Data >>

Lemma cells_of_room xs cap :
  Z.of_nat (length xs) < cap ->
  cells_of xs cap
  = (Obj <$> xs) ++ Raw :: replicate (Z.to_nat cap - length xs - 1) Raw.
Proof.
  intros H. unfold cells_of.
  destruct (Z.to_nat cap - length xs)%nat as [|k] eqn:Hk; [lia|].
  simpl. by rewrite Nat.sub_0_r.
Qed.

Lemma cells_of_snoc xs x cap :
  (Obj <$> xs) ++ Obj x :: replicate (Z.to_nat cap - length xs - 1) Raw
  = cells_of (xs ++ [x]) cap.
Proof.
  unfold cells_of. rewrite fmap_app, <- app_assoc, length_app. simpl.
  do 3 f_equal. lia.
Qed.

Lemma cells_of_full xs cap :
  cap = Z.of_nat (length xs) -> cells_of xs cap = (Obj <$> xs) ++ [].
Proof.
  intros ->. unfold cells_of. by rewrite Nat2Z.id, Nat.sub_diag.
Qed.

Lemma cells_of_nil cap : cells_of [] cap = replicate (Z.to_nat cap) (@Raw T).
Proof. unfold cells_of. simpl. by rewrite Nat.sub_0_r. Qed.

Lemma size_t_wrap_small x : 0 <= x < 2 ^ 64 -> size_t_wrap x = x.
Proof. intros. unfold size_t_wrap. by apply Z.mod_small. Qed.

Lemma PTRDIFF_MAX_lt : 2 * PTRDIFF_MAX < 2 ^ 64.
Proof. done. Qed.

Lemma wp_eq {A} (m : M T A) s a s' :
  wp m s (fun r t => r = a /\ t = s') never -> m s = Ret a s'.
Proof. intros (r & t & -> & -> & ->)%wp_returns. done. Qed.

(** [EmplaceBack] with room to spare. *)
Lemma EmplaceBack_room xs x s a :
  represents s xs ->
  buffer_ (data_ (self s)) = Ptr a 0 ->
  size_ (self s) <> capacity_ (data_ (self s)) ->
  EmplaceBack (Some x) s
  = Ret (Ptr a (size_ (self s)))
        (mkState (mkVector (data_ (self s)) (size_ (self s) + 1))
           (<[a := cells_of (xs ++ [x]) (capacity_ (data_ (self s)))]> (heap s))
           (next s) (log s ++ [EvConstruct (Ptr a (size_ (self s)))])).
Proof.
  intros [Hfresh (Hsize & Hcap & Hbuf)] Ha Hne. rewrite Ha in Hbuf.
  destruct Hbuf as (_ & Hpos & Hblock).
  assert (Hlt : 0 <= size_ (self s) < 2 ^ 63) by (unfold PTRDIFF_MAX in *; lia).
  apply wp_eq. unfold EmplaceBack.
  apply wp_bind, wp_get_self. simp_state.
  destruct (Z.eqb_spec (size_ (self s)) (capacity_ (data_ (self s)))); [done|].
  rewrite Ha. simp_state. rewrite Z.add_0_l.
  apply wp_bind. rewrite cells_of_room in Hblock by lia.
  eapply wp_emplace_new; [done | rewrite length_fmap; lia |].
  apply wp_bind, wp_bind, wp_get_self, wp_set_self. simp_state.
  apply wp_bind, wp_get_self. simp_state.
  rewrite (size_t_wrap_small (size_ (self s) + 1)) by lia.
  replace (size_ (self s) + 1 - 1) with (size_ (self s)) by lia.
  rewrite size_t_wrap_small by lia.
  apply wp_bind. apply wp_assert; [simpl; lia|]. rewrite Ha. simp_state.
  apply wp_ret. by rewrite cells_of_snoc, Z.add_0_l.
Qed.

Lemma grown_capacity_spec n :
  0 <= n <= PTRDIFF_MAX -> grown_capacity n = Z.max 1 (2 * n).
Proof.
  intros Hn. unfold grown_capacity. destruct (Z.eqb_spec n 0) as [->|]; [done|].
  rewrite size_t_wrap_small by (unfold PTRDIFF_MAX in *; lia). lia.
Qed.

Lemma fresh_not_owned s a cells :
  fresh_from s -> heap s !! a = Some cells -> a <> next s.
Proof. intros Hf Ha ->. rewrite Hf in Ha by lia. done. Qed.

Lemma replicate_split {A} (n k : nat) (x : A) :
  (k < n)%nat -> replicate n x = replicate k x ++ x :: replicate (n - k - 1) x.
Proof.
  intros H. replace n with (k + S (n - k - 1))%nat at 1 by lia.
  by rewrite replicate_add.
Qed.

(** [Reserve] within the current capacity does nothing. *)
Lemma Reserve_noop n s :
  n <= capacity_ (data_ (self s)) -> Reserve n s = Ret tt s.
Proof.
  intros Hn. apply wp_eq. unfold Reserve.
  apply wp_bind, wp_get_self. simp_state.
  by destruct (Z.leb_spec n (capacity_ (data_ (self s)))); [|lia].
Qed.

(** [Erase] on an empty vector returns its argument and changes nothing. *)
Lemma Erase_empty pos s :
  represents s [] -> Erase pos s = Ret pos s.
Proof.
  intros [_ (Hsize & _ & _)]. simpl in Hsize.
  apply wp_eq. unfold Erase.
  apply wp_bind, wp_begin, wp_bind, wp_end. rewrite Hsize.
  destruct (buffer_ (data_ (self s))) as [|a off]; simp_state.
  - by rewrite bool_decide_eq_true_2.
  - by rewrite Z.add_0_r, bool_decide_eq_true_2.
Qed.

Lemma replicate_succ {A} (n m : nat) (x : A) :
  n = S m -> replicate n x = x :: replicate m x.
Proof. by intros ->. Qed.

Section RegularSpecs.
Context `{!Regular T}.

What the task requires >> Repeat the data in its entirety, word for word.

Output below >>
Lemma cells_of_room xs cap :
  Z.of_nat (length xs) < cap ->
  cells_of xs cap
  = (Obj <$> xs) ++ Raw :: replicate (Z.to_nat cap - length xs - 1) Raw.
Proof.
  intros H. unfold cells_of.
  destruct (Z.to_nat cap - length xs)%nat as [|k] eqn:Hk; [lia|].
  simpl. by rewrite Nat.sub_0_r.
Qed.

Lemma cells_of_snoc xs x cap :
  (Obj <$> xs) ++ Obj x :: replicate (Z.to_nat cap - length xs - 1) Raw
  = cells_of (xs ++ [x]) cap.
Proof.
  unfold cells_of. rewrite fmap_app, <- app_assoc, length_app. simpl.
  do 3 f_equal. lia.
Qed.

Lemma cells_of_full xs cap :
  cap = Z.of_nat (length xs) -> cells_of xs cap = (Obj <$> xs) ++ [].
Proof.
  intros ->. unfold cells_of. by rewrite Nat2Z.id, Nat.sub_diag.
Qed.

Lemma cells_of_nil cap : cells_of [] cap = replicate (Z.to_nat cap) (@Raw T).
Proof. unfold cells_of. simpl. by rewrite Nat.sub_0_r. Qed.

Lemma size_t_wrap_small x : 0 <= x < 2 ^ 64 -> size_t_wrap x = x.
Proof. intros. unfold size_t_wrap. by apply Z.mod_small. Qed.

Lemma PTRDIFF_MAX_lt : 2 * PTRDIFF_MAX < 2 ^ 64.
Proof. done. Qed.

Lemma wp_eq {A} (m : M T A) s a s' :
  wp m s (fun r t => r = a /\ t = s') never -> m s = Ret a s'.
Proof. intros (r & t & -> & -> & ->)%wp_returns. done. Qed.

(** [EmplaceBack] with room to spare. *)
Lemma EmplaceBack_room xs x s a :
  represents s xs ->
  buffer_ (data_ (self s)) = Ptr a 0 ->
  size_ (self s) <> capacity_ (data_ (self s)) ->
  EmplaceBack (Some x) s
  = Ret (Ptr a (size_ (self s)))
        (mkState (mkVector (data_ (self s)) (size_ (self s) + 1))
           (<[a := cells_of (xs ++ [x]) (capacity_ (data_ (self s)))]> (heap s))
           (next s) (log s ++ [EvConstruct (Ptr a (size_ (self s)))])).
Proof.
  intros [Hfresh (Hsize & Hcap & Hbuf)] Ha Hne. rewrite Ha in Hbuf.
  destruct Hbuf as (_ & Hpos & Hblock).
  assert (Hlt : 0 <= size_ (self s) < 2 ^ 63) by (unfold PTRDIFF_MAX in *; lia).
  apply wp_eq. unfold EmplaceBack.
  apply wp_bind, wp_get_self. simp_state.
  destruct (Z.eqb_spec (size_ (self s)) (capacity_ (data_ (self s)))); [done|].
  rewrite Ha. simp_state. rewrite Z.add_0_l.
  apply wp_bind. rewrite cells_of_room in Hblock by lia.
  eapply wp_emplace_new; [done | rewrite length_fmap; lia |].
  apply wp_bind, wp_bind, wp_get_self, wp_set_self. simp_state.
  apply wp_bind, wp_get_self. simp_state.
  rewrite (size_t_wrap_small (size_ (self s) + 1)) by lia.
  replace (size_ (self s) + 1 - 1) with (size_ (self s)) by lia.
  rewrite size_t_wrap_small by lia.
  apply wp_bind. apply wp_assert; [simpl; lia|]. rewrite Ha. simp_state.
  apply wp_ret. by rewrite cells_of_snoc, Z.add_0_l.
Qed.

Lemma grown_capacity_spec n :
  0 <= n <= PTRDIFF_MAX -> grown_capacity n = Z.max 1 (2 * n).
Proof.
  intros Hn. unfold grown_capacity. destruct (Z.eqb_spec n 0) as [->|]; [done|].
  rewrite size_t_wrap_small by (unfold PTRDIFF_MAX in *; lia). lia.
Qed.

Lemma fresh_not_owned s a cells :
  fresh_from s -> heap s !! a = Some cells -> a <> next s.
Proof. intros Hf Ha ->. rewrite Hf in Ha by lia. done. Qed.

Lemma replicate_split {A} (n k : nat) (x : A) :
  (k < n)%nat -> replicate n x = replicate k x ++ x :: replicate (n - k - 1) x.
Proof.
  intros H. replace n with (k + S (n - k - 1))%nat at 1 by lia.
  by rewrite replicate_add.
Qed.

(** [Reserve] within the current capacity does nothing. *)
Lemma Reserve_noop n s :
  n <= capacity_ (data_ (self s)) -> Reserve n s = Ret tt s.
Proof.
  intros Hn. apply wp_eq. unfold Reserve.
  apply wp_bind, wp_get_self. simp_state.
  by destruct (Z.leb_spec n (capacity_ (data_ (self s)))); [|lia].
Qed.

(** [Erase] on an empty vector returns its argument and changes nothing. *)
Lemma Erase_empty pos s :
  represents s [] -> Erase pos s = Ret pos s.
Proof.
  intros [_ (Hsize & _ & _)]. simpl in Hsize.
  apply wp_eq. unfold Erase.
  apply wp_bind, wp_begin, wp_bind, wp_end. rewrite Hsize.
  destruct (buffer_ (data_ (self s))) as [|a off]; simp_state.
  - by rewrite bool_decide_eq_true_2.
  - by rewrite Z.add_0_r, bool_decide_eq_true_2.
Qed.

Lemma replicate_succ {A} (n m : nat) (x : A) :
  n = S m -> replicate n x = x :: replicate m x.
Proof. by intros ->. Qed.

Section RegularSpecs.
Context `{!Regular T}.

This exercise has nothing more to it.